--- LISTED ENTRIES Enclosed Below ---
Lemma present_at va l t : (l <= 3)%nat -> bottom T va l t -> present (at_entry root va t l) s = Ok (negb (Z.land (leaf s T va) PTE_P =? 0), s).
Proof.
  intros Hl Hb. destruct (perm_at kernel_end s T root va l t H Hl Hb) as [E _]. unfold present, vmiter_has. rewrite (bind_ok _ _ _ _ _ E).
  set (e := leaf s T va). unfold permission. destruct (Z.eqb_spec (Z.land e PTE_P) 0) as [|Hne]; [done|]. rewrite <- land_small by done.
  assert (Z.land e PTE_P = 1) as ->; [|done]. unfold PTE_P in *. rewrite land_1_mod in *. pose proof (Z.mod_pos_bound e 2 ltac:(lia)). lia.
Qed.

(** Addresses of the entry of [va] have the same walk. *)
Lemma bottom_slot va va' l t : (1 <= l <= 3)%nat -> 0 <= va < 2 ^ 48 -> 0 <= va' < 2 ^ 48 -> slot va' l = slot va l -> bottom T va l t -> bottom T va' l t.
Proof.
  intros Hl Hva Hva' Es [Hb1 Hb2]. destruct (slot_pre va l Hl Hva) as (E1 & _ & E2). destruct (slot_pre va' l Hl Hva') as (E3 & _ & E4). split.
  - by rewrite E3, Es, <- E1.
  - intros l' ->. specialize (Hb2 l' eq_refl). replace (S l' - 1)%nat with l' in * by lia. by rewrite E4, Es, <- E2.
Qed.

Lemma leaf_slot va va' : 0 <= va < 2 ^ 48 -> 0 <= va' < 2 ^ 48 -> slot va' 0 = slot va 0 -> leaf s T va' = leaf s T va.
Proof.
  intros Hva Hva' Es. unfold slot in Es. change (2 ^ _) with (2 ^ 12) in Es.
  assert (Ep : pre va' 0 = pre va 0 /\ pidx va' 0 = pidx va 0).
  { unfold pre, pidx. rewrite !Z.mod_small by lia. change (21 + 9 * Z.of_nat 0) with (12 + 9). change (12 + 9 * Z.of_nat 0) with 12.
    rewrite Z.pow_add_r, <- !Z.div_div, Es by lia. done. }
  unfold leaf. by destruct Ep as [-> ->].
Qed.

(** An entry that is no page of a user leads to none. *)
Lemma no_user va a l t : (l <= 3)%nat -> 0 <= va < VA_LOWEND -> 0 <= a < VA_LOWEND -> bottom T va l t -> Z.land (leaf s T va) 5 <> 5 ->
  slot a l = slot va l -> Z.land (leaf s T a) 5 <> 5.
Proof.
  intros Hl Hva Ha Hb Hu Es. unfold VA_LOWEND in *. destruct l as [|l]; [by rewrite (leaf_slot va a) by (lia || done)|].
  pose proof (bottom_slot va a (S l) t ltac:(lia) ltac:(lia) ltac:(lia) Es Hb) as Hb'. unfold leaf.
  by rewrite (bottom_none kernel_end s T root a l t H Hl Hb').
Qed.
--- End of Enclosed LISTED ENTRIES ---
◆ YOUR OBJECTIVE ◆
Each record must be duplicated exactly, with none missing.

◆ RESULT ◆
Lemma present_at va l t : (l <= 3)%nat -> bottom T va l t -> present (at_entry root va t l) s = Ok (negb (Z.land (leaf s T va) PTE_P =? 0), s).
Proof.
  intros Hl Hb. destruct (perm_at kernel_end s T root va l t H Hl Hb) as [E _]. unfold present, vmiter_has. rewrite (bind_ok _ _ _ _ _ E).
  set (e := leaf s T va). unfold permission. destruct (Z.eqb_spec (Z.land e PTE_P) 0) as [|Hne]; [done|]. rewrite <- land_small by done.
  assert (Z.land e PTE_P = 1) as ->; [|done]. unfold PTE_P in *. rewrite land_1_mod in *. pose proof (Z.mod_pos_bound e 2 ltac:(lia)). lia.
Qed.

(** Addresses of the entry of [va] have the same walk. *)
Lemma bottom_slot va va' l t : (1 <= l <= 3)%nat -> 0 <= va < 2 ^ 48 -> 0 <= va' < 2 ^ 48 -> slot va' l = slot va l -> bottom T va l t -> bottom T va' l t.
Proof.
  intros Hl Hva Hva' Es [Hb1 Hb2]. destruct (slot_pre va l Hl Hva) as (E1 & _ & E2). destruct (slot_pre va' l Hl Hva') as (E3 & _ & E4). split.
  - by rewrite E3, Es, <- E1.
  - intros l' ->. specialize (Hb2 l' eq_refl). replace (S l' - 1)%nat with l' in * by lia. by rewrite E4, Es, <- E2.
Qed.

Lemma leaf_slot va va' : 0 <= va < 2 ^ 48 -> 0 <= va' < 2 ^ 48 -> slot va' 0 = slot va 0 -> leaf s T va' = leaf s T va.
Proof.
  intros Hva Hva' Es. unfold slot in Es. change (2 ^ _) with (2 ^ 12) in Es.
  assert (Ep : pre va' 0 = pre va 0 /\ pidx va' 0 = pidx va 0).
  { unfold pre, pidx. rewrite !Z.mod_small by lia. change (21 + 9 * Z.of_nat 0) with (12 + 9). change (12 + 9 * Z.of_nat 0) with 12.
    rewrite Z.pow_add_r, <- !Z.div_div, Es by lia. done. }
  unfold leaf. by destruct Ep as [-> ->].
Qed.

(** An entry that is no page of a user leads to none. *)
Lemma no_user va a l t : (l <= 3)%nat -> 0 <= va < VA_LOWEND -> 0 <= a < VA_LOWEND -> bottom T va l t -> Z.land (leaf s T va) 5 <> 5 ->
  slot a l = slot va l -> Z.land (leaf s T a) 5 <> 5.
Proof.
  intros Hl Hva Ha Hb Hu Es. unfold VA_LOWEND in *. destruct l as [|l]; [by rewrite (leaf_slot va a) by (lia || done)|].
  pose proof (bottom_slot va a (S l) t ltac:(lia) ltac:(lia) ltac:(lia) Es Hb) as Hb'. unfold leaf.
  by rewrite (bottom_none kernel_end s T root a l t H Hl Hb').
Qed.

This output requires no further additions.